"When Bush was elected in 2000, Cheney—who had been impressed with Libby's political savvy and mastery of detail—tapped him as his No. 2. Libby was perhaps the group's most relentless digger. An intense former litigator, he acted as a conduit for Cheney's obsessions. Soon after 9/11, Libby began routinely calling intelligence officials, high and low, to pump them for any scraps of information on Iraq. He would read obscure, unvetted intelligence reports and grill analysts about them, but always in a courtly manner. The intel officials were often more than a little surprised. It was unusual for the vice president's office to step so far outside of channels and make personal appeals to mere analysts. "He was deep into the raw intel," says one government official who didn't want to be named for fear of retribution. (Cheney's office declined to comment on specific questions for this story, beyond saying that the vice president and his staff are cooperating with Fitzgerald's probe.)"
Libby then, was the conduit for Cheney's intense effort to directly link not only the 9/11 attacks, but the threat of nuclear attack, with Saddam Hussein. And it is Libby, along with Karl Rove, who has become a central figure in the investigation into who leaked Plame's name to the press.
This focus on Libby, and Cheney, has yet again lead to questions over the essential justification for the invasion. Given that nearly everything the administration told us about Iraq has proven to be wrong, why exactly did we go to war? Frank Rich at the NY Times gives us what he thinks is the answer in this column in the Sunday edition(available to subscribers only). For Rich, it is a convenient nexus of the strategic desires of the neo-conservatives , and the political needs of President Bush, recognized and engineered by Karl Rove.
"For Mr. Rove and Mr. Bush to get what they wanted most, slam-dunk midterm election victories, and for Mr. Libby and Mr. Cheney to get what they wanted most, a war in Iraq for reasons predating 9/11, their real whys for going to war had to be replaced by fictional, more salable ones. We wouldn't be invading Iraq to further Rovian domestic politics or neocon ideology; we'd be doing so instead because there was a direct connection between Saddam and Al Qaeda and because Saddam was on the verge of attacking America with nuclear weapons. The facts and intelligence had to be fixed to create these whys; any contradictory evidence had to be dismissed or suppressed."

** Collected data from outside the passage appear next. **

(* ===== verification/LockdepExamples.v ===== *)
(** * The lock-order checker on concrete runs

    One thread takes the mutex "inode" and, under it, the spinlock "cache", and
    releases both. Taking "inode" under "cache" afterwards is the inversion the
    checker exists for. *)

From S2P Require Import Prelude LockdepCore LockdepSearch LockdepGraph Lockdep LockdepProof LockdepOps.

Fixpoint run_ops (cx : cpu_ctx) (ops : list ld_op) : K lockdep unit :=
  match ops with
  | [] => mret tt
  | op :: ops => run_op cx op;; run_ops cx ops
  end.

Lemma run_ops_reachable cx ops s s' : ld_inv s → ctx_ok s cx → run_ops cx ops s = Ret (tt, s') → rtc ld_step s s' ∧ ctx_ok s' cx.
Proof.
  revert s. induction ops as [|op ops IH]; intros s Hi Hcx; simpl.
  - intros [= <-]. split; [apply rtc_refl|done].
  - unfold mbind, K_bind, kbind. pose proof (keeps_run_op cx op s Hi Hcx) as Hk. unfold keeps, outcome_ok in Hk.
    destruct (run_op cx op s) as [[[] s1]| |] eqn:Hrun; [|done..]. destruct Hk as [_ Hs]. intros Hrest.
    destruct (IH s1) as [Hr Hc]; [apply Hs|by eapply steps_ctx|done|]. split; [|done]. eapply rtc_l; [|done]. by exists cx, op.
Qed.

Definition cx0 : cpu_ctx := Ctx 0 0 (Some 7).

Definition take (lock slot : Z) (name : string) (kind : Z) : list ld_op :=
  [OpAcquireCheck lock slot (Some name) kind 0 false 0; OpAcquired lock slot (Some name) kind 0 false false 0].

Definition inode_ops : list ld_op := take 0x1000 0x1010 "inode" LOCKDEP_KIND_MUTEX.
Definition cache_ops : list ld_op := take 0x2000 0x2010 "cache" LOCKDEP_KIND_SPIN.
Definition release_ops : list ld_op := [OpRelease 0x2000 LOCKDEP_KIND_SPIN false; OpRelease 0x1000 LOCKDEP_KIND_MUTEX false].

Definition final (m : K lockdep unit) (s : lockdep) : lockdep := match m s with Ret (_, s') => s' | _ => s end.

(** The mutex is held, and the class of the spinlock is known. *)
Definition boot7 : lockdep := lockdep_boot [7].
Definition inode_held : lockdep := final (run_ops cx0 (inode_ops ++ cache_ops ++ [OpRelease 0x2000 LOCKDEP_KIND_SPIN false])) boot7.
(** Both were taken and released, and the spinlock was taken again. *)
Definition cache_held : lockdep := final (run_ops cx0 (inode_ops ++ cache_ops ++ release_ops ++ cache_ops)) boot7.

Lemma final_run (m : K lockdep unit) s : (match m s with Ret _ => true | _ => false end) = true → m s = Ret (tt, final m s).
Proof. unfold final. by destruct (m s) as [[[] s']| |]. Qed.

Lemma ctx7 : ctx_ok boot7 cx0.
Proof. split; [done|]. split; [done|]. intros t [= <-]. eexists. vm_compute. reflexivity. Qed.

Lemma inode_held_ok : rtc ld_step boot7 inode_held ∧ ctx_ok inode_held cx0.
Proof. eapply run_ops_reachable; [apply boot_inv|apply ctx7|]. apply final_run. vm_compute. reflexivity. Qed.

Lemma cache_held_ok : rtc ld_step boot7 cache_held ∧ ctx_ok cache_held cx0.
Proof. eapply run_ops_reachable; [apply boot_inv|apply ctx7|]. apply final_run. vm_compute. reflexivity. Qed.

Lemma inode_held_inv : ld_inv inode_held.
Proof. eapply reachable_inv; [apply boot_inv|apply inode_held_ok]. Qed.

Lemma cache_held_inv : ld_inv cache_held.
Proof. eapply reachable_inv; [apply boot_inv|apply cache_held_ok]. Qed.

(** The classes of the two locks: nodes 0 and 5. *)
Lemma cache_held_known : known (ld_graph cache_held) 0 ∧ known (ld_graph cache_held) 5.
Proof. unfold known. assert (nr_classes (ld_graph cache_held) = 2) as -> by (vm_compute; reflexivity). rewrite subclasses. lia. Qed.

Lemma inode_held_known : known (ld_graph inode_held) 5.
Proof. unfold known. assert (nr_classes (ld_graph inode_held) = 2) as -> by (vm_compute; reflexivity). rewrite subclasses. lia. Qed.

Definition ret_bool {A} (o : outcome (bool * A)) : option bool := match o with Ret (b, _) => Some b | _ => None end.
Definition panics {A} (o : outcome A) : bool := match o with Panic => true | _ => false end.


Lemma lockdep_reachable_sound_witness : acyclic (ld_graph cache_held) ∧ irq_valid (ld_graph cache_held).
Proof.
  pose proof (lockdep_reachable_sound [7] cache_held (proj1 cache_held_ok)) as (H1 & H2 & _). exact (conj H1 H2).
Defined.

Lemma node_0 : node_in 0.
Proof. done. Qed.
Lemma node_5 : node_in 5.
Proof. done. Qed.

Definition cache_graph : lockdep_graph := ld_graph cache_held.

Lemma lockdep_core_reaches_correct_witness :
  path cache_graph 0 5 ∧ ¬ path cache_graph 5 0.
Proof.
  pose proof (lo_graph _ (proj1 cache_held_inv)) as [Hwf _ _].
  pose proof (lockdep_core_reaches_correct cache_graph (co_scratch (ld_core cache_held)) 0 5 8 Hwf node_0 node_5 (proj1 (Z.leb_le 0 8) eq_refl)) as H1.
  pose proof (lockdep_core_reaches_correct cache_graph (co_scratch (ld_core cache_held)) 5 0 8 Hwf node_5 node_0 (proj1 (Z.leb_le 0 8) eq_refl)) as H2.
  unfold wp in H1, H2.
  assert ((match lockdep_core_reaches cache_graph 0 5 8 (co_scratch (ld_core cache_held)) with Ret (r, _) => r | _ => None end) = Some [0; 5]) as E1 by (vm_compute; reflexivity).
  assert ((match lockdep_core_reaches cache_graph 5 0 8 (co_scratch (ld_core cache_held)) with Ret (r, _) => bool_decide (r = None) | _ => false end) = true) as E2 by (vm_compute; reflexivity).
  destruct (lockdep_core_reaches cache_graph 0 5 8 _) as [[r1 s1]| |]; [|destruct H1..].
  destruct (lockdep_core_reaches cache_graph 5 0 8 _) as [[r2 s2]| |]; [|destruct H2..].
  split.
  - apply H1. rewrite E1. discriminate.
  - intros Hp. apply H2 in Hp. apply Hp. exact (bool_decide_eq_true_1 _ E2).
Defined.

Lemma lockdep_irq_checks_exact_witness :
  wp (lockdep_core_irq_edge cache_graph 5 0) (co_scratch (ld_core cache_held)) (λ r _, r = None).
Proof.
  pose proof (lo_graph _ (proj1 cache_held_inv)) as [Hwf _ Hv].
  pose proof (lockdep_irq_checks_exact cache_graph (co_scratch (ld_core cache_held)) Hwf Hv) as [H _].
  pose proof (H 5 0 (proj2 cache_held_known) (proj1 cache_held_known)) as H1. unfold wp in *.
  assert ((match lockdep_core_irq_edge cache_graph 5 0 (co_scratch (ld_core cache_held)) with Ret (r, _) => bool_decide (r = None) | _ => false end) = true) as E1 by (vm_compute; reflexivity).
  destruct (lockdep_core_irq_edge cache_graph 5 0 _) as [[r1 s1]| |]; [|destruct H1..].
  exact (bool_decide_eq_true_1 _ E1).
Defined.
(** The products: no accumulator wraps, and their sum is the product modulo
    [2^130 - 5]. *)
Record acc_ok (d : limbs) : Prop := {
  ak_0 : 0 ≤ l0 d < 26 * 2 ^ 53; ak_1 : 0 ≤ l1 d < 26 * 2 ^ 53; ak_2 : 0 ≤ l2 d < 26 * 2 ^ 53;
  ak_3 : 0 ≤ l3 d < 26 * 2 ^ 53; ak_4 : 0 ≤ l4 d < 6 * 2 ^ 53 }.

Lemma mul_bound a b A B : 0 ≤ a < A → 0 ≤ b < B → 0 ≤ a * b ≤ A * B.
Proof. intros. split; [lia|]. apply Z.mul_le_mono_nonneg; lia. Qed.

Lemma le_lt_range x a b : 0 ≤ x ≤ a → a < b → 0 ≤ x < b.
Proof. lia. Qed.

Lemma sum5 a b c d e M : 0 ≤ a ≤ M → 0 ≤ b ≤ M → 0 ≤ c ≤ M → 0 ≤ d ≤ M → 0 ≤ e ≤ M → 0 ≤ a + b + c + d + e ≤ 5 * M.
Proof. lia. Qed.

Lemma u64_sum5 a b c d e M : 0 ≤ a ≤ M → 0 ≤ b ≤ M → 0 ≤ c ≤ M → 0 ≤ d ≤ M → 0 ≤ e ≤ M → M ≤ 2 ^ 61 →
  u64 (a + b + c + d + e) = a + b + c + d + e.
Proof. intros. apply u64_small. lia. Qed.

Lemma mul_limbs_ok h r : sum_ok h → r_ok r → acc_ok (mul_limbs h r) ∧ ∃ k, value h * value r = value (mul_limbs h r) + k * P1305.
Proof.
  destruct h as [h0 h1 h2 h3 h4], r as [r0 r1 r2 r3 r4]. intros [] [R0 R1 R2 R3 R4]. cbn [l0 l1 l2 l3 l4] in *. unfold mul_limbs.
  set (H := 2 ^ 27 + 2 ^ 6). set (M := H * 2 ^ 26).
  assert (0 ≤ h0 < H ∧ 0 ≤ h1 < H ∧ 0 ≤ h2 < H ∧ 0 ≤ h3 < H ∧ 0 ≤ h4 < H) as (H0 & H1 & H2 & H3 & H4) by (unfold H; lia).
  assert (∀ h r, 0 ≤ h < H → 0 ≤ r < 2 ^ 26 → 0 ≤ h * r ≤ M) as HB by (intros; by apply mul_bound).
  assert (∀ h r, 0 ≤ h < H → 0 ≤ r < 2 ^ 26 → 0 ≤ h * r ≤ 5 * M) as HB1 by (intros x y Hx Hy; specialize (HB x y Hx Hy); lia).
  assert (∀ h r, 0 ≤ h < H → 0 ≤ r < 2 ^ 26 → 0 ≤ h * (5 * r) ≤ 5 * M) as HB5.
  { intros x y Hx Hy. specialize (HB x y Hx Hy). replace (x * (5 * y)) with (5 * (x * y)) by ring. lia. }
  rewrite !u32_small by lia. rewrite !(u64_sum5 _ _ _ _ _ (5 * M)) by (auto; done). split.
  - assert (5 * (5 * M) < 26 * 2 ^ 53 ∧ 5 * M < 6 * 2 ^ 53) as [HM5 HM1] by done.
    constructor; cbn [l0 l1 l2 l3 l4].
    1-4: apply (le_lt_range _ (5 * (5 * M)) _); [apply sum5; auto|exact HM5].
    apply (le_lt_range _ (5 * M) _); [apply sum5; auto|exact HM1].
  - exists (h1 * r4 + h2 * r3 + h3 * r2 + h4 * r1 + (h2 * r4 + h3 * r3 + h4 * r2) * 2 ^ 26 + (h3 * r4 + h4 * r3) * 2 ^ 52 + h4 * r4 * 2 ^ 78).
    unfold value, P1305. cbn [l0 l1 l2 l3 l4]. clear. ring.
Qed.

(** A word split at bit 26. *)
Lemma split26 d : 0 ≤ d < 2 ^ 58 → ∃ q m, d = q * 2 ^ 26 + m ∧ 0 ≤ m < 2 ^ 26 ∧ 0 ≤ q < 2 ^ 32 ∧
  u32 (d >> 26) = q ∧ u32 d .& 0x3ffffff = m.
Proof.
  intros Hd. exists (d / 2 ^ 26), (d mod 2 ^ 26). change 0x3ffffff with (2 ^ 26 - 1). rewrite shiftr_div, land_ones_mod by lia.
  assert (0 ≤ d / 2 ^ 26 < 2 ^ 32) by (Z.to_euclidean_division_equations; lia). rewrite u32_small by lia.
  split_and!; [Z.to_euclidean_division_equations; lia..|done|]. unfold u32.
  change (2 ^ 32) with (2 ^ 26 * 2 ^ 6). rewrite Z.rem_mul_r by lia. rewrite (Z.mul_comm (2 ^ 26)), Z.mod_add, Z.mod_mod by lia. done.
Qed.
Definition round512 (w : list Z) (v : vars) (i : nat) : vars :=
  let '(Vars a b c d e f g h) := v in
  let S1 := rotr e 14 .^ rotr e 18 .^ rotr e 41 in
  let ch := (e .& f) .^ (u64 (Z.lnot e) .& g) in
  let t1 := u64 (h + S1 + ch + K512 !!! i + w !!! i) in
  let S0 := rotr a 28 .^ rotr a 34 .^ rotr a 39 in
  let maj := (a .& b) .^ (a .& c) .^ (b .& c) in
  let t2 := u64 (S0 + maj) in
  Vars (u64 (t1 + t2)) a b c (u64 (d + t1)) e f g.

Definition sha512_block (state block : list Z) : list Z :=
  let w := schedule block in
  let s i := state !!! i in
  let v := fold_left (round512 w) (seq 0 80) (Vars (s 0%nat) (s 1%nat) (s 2%nat) (s 3%nat) (s 4%nat) (s 5%nat) (s 6%nat) (s 7%nat)) in
  [u64 (s 0%nat + va v); u64 (s 1%nat + vb v); u64 (s 2%nat + vc v); u64 (s 3%nat + vd v);
   u64 (s 4%nat + ve v); u64 (s 5%nat + vf v); u64 (s 6%nat + vg v); u64 (s 7%nat + vh v)].

(** [buf] holds the [buflen] bytes in use. *)
Record sha512_ctx := Sha512 { sh_state : list Z; sh_count : Z; sh_buf : list Z }.

Definition sha512_iv : list Z :=
  [0x6a09e667f3bcc908; 0xbb67ae8584caa73b; 0x3c6ef372fe94f82b; 0xa54ff53a5f1d36f1;
   0x510e527fade682d1; 0x9b05688c2b3e6c1f; 0x1f83d9abfb41bd6b; 0x5be0cd19137e2179].

Definition sha512_init : sha512_ctx := Sha512 sha512_iv 0 [].
(* ===== verification/Blake2b.v ===== *)
(** * BLAKE2b (kernel/security/blake2b.c)

    The keyed and plain hash, taking a message in pieces. A full buffer is kept
    until more input shows that it is not the last block. The buffer of the state
    is the sequence of its bytes in use. The theorem: whatever the pieces, the
    digest is the one RFC 7693 defines for the key and the whole message. *)

From S2P Require Import Prelude Bytes.

Definition b2_iv : list Z :=
  [0x6a09e667f3bcc908; 0xbb67ae8584caa73b; 0x3c6ef372fe94f82b; 0xa54ff53a5f1d36f1;
   0x510e527fade682d1; 0x9b05688c2b3e6c1f; 0x1f83d9abfb41bd6b; 0x5be0cd19137e2179].

Definition b2_sigma : list (list nat) :=
  [[0; 1; 2; 3; 4; 5; 6; 7; 8; 9; 10; 11; 12; 13; 14; 15];
   [14; 10; 4; 8; 9; 15; 13; 6; 1; 12; 0; 2; 11; 7; 5; 3];
   [11; 8; 12; 0; 5; 2; 15; 13; 10; 14; 3; 6; 7; 1; 9; 4];
   [7; 9; 3; 1; 13; 12; 11; 14; 2; 6; 5; 10; 4; 0; 15; 8];
   [9; 0; 5; 7; 2; 4; 10; 15; 14; 1; 11; 12; 6; 8; 3; 13];
   [2; 12; 6; 10; 0; 11; 8; 3; 4; 13; 7; 5; 15; 14; 1; 9];
   [12; 5; 1; 15; 14; 13; 4; 10; 0; 7; 6; 3; 9; 2; 8; 11];
   [13; 11; 7; 14; 12; 1; 3; 9; 5; 0; 15; 4; 8; 6; 2; 10];
   [6; 15; 14; 9; 11; 3; 0; 8; 12; 2; 13; 7; 1; 4; 10; 5];
   [10; 2; 8; 4; 7; 6; 1; 5; 15; 11; 9; 14; 3; 12; 13; 0];
   [0; 1; 2; 3; 4; 5; 6; 7; 8; 9; 10; 11; 12; 13; 14; 15];
   [14; 10; 4; 8; 9; 15; 13; 6; 1; 12; 0; 2; 11; 7; 5; 3]]%nat.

In other words, the neo-cons need war in Iraq to "transform" the Middle East. Bush needed war in Iraq to secure a second term. And they couldn't get it without resorting to the deceptions that we are all too familiar with today, deceptions that were so crucial to the war effort that some in the administration would go so far as to out an undercover CIA agent in an effort to intimidate and silence a vocal critic.
Is it really possible that someone could help to bring about a war simply because it could benefit his boss politically? Of course it is. Men in power have know for thousands of years that war will solidify their leadership, as long as it doesn't get out of hand. I doubt Rove woke up one morning and said "We need a good war, and our soldiers be damned." But I'm sure he recognized an opportunity when he saw it, as the neocons made their case for war. Rove certainly wouldn't oppose them. Far from it...rather, he would utilize them, and make the political moves necessary to see that the war came about.
It's true that, were the election next month instead of a year ago, Bush would almost certainly go down in defeat. The American people's patience for the war is running dry, after the exposure of the hollowness of one claim after another for the war, as the suicide bombings continue unabated, as the insurgency appears to grow stronger by the month, and as the litany of the mistakes made after the invasion grows ever longer. But is there any doubt that the initial success contributed mightily to Bush's image as the protector of America? Not in my mind.
Had the Bush administration planned competently for after the war, we wouldn't be as worried about the deceptions that took us to war. In fact I still remember the conversations going on shortly after the war, when in fact it did appear to be an incredible success, when the debate among those on the left was to what degree the deceptions should go unchallenged given how well the invasion went. But those deceptions which took us to war, and the arrogance behind them, are the direct cause of the failure to adequately plan for after the war. And that failure to plan has contributed largely to the post-war chaos Iraq is currently mired in.
What we do about Iraq now, is a separate issue from what it took to get us in Iraq in the first place. That does not mean the latter is a dead issue. Understanding the deceit that took us to war, is the only hope we have of preventing it from happening again, under this or any other president. And if there is any justice in the world, the men most responsible for this war will suffer for their arrogance, their lies, and their willingness to earn political capital with the blood of others.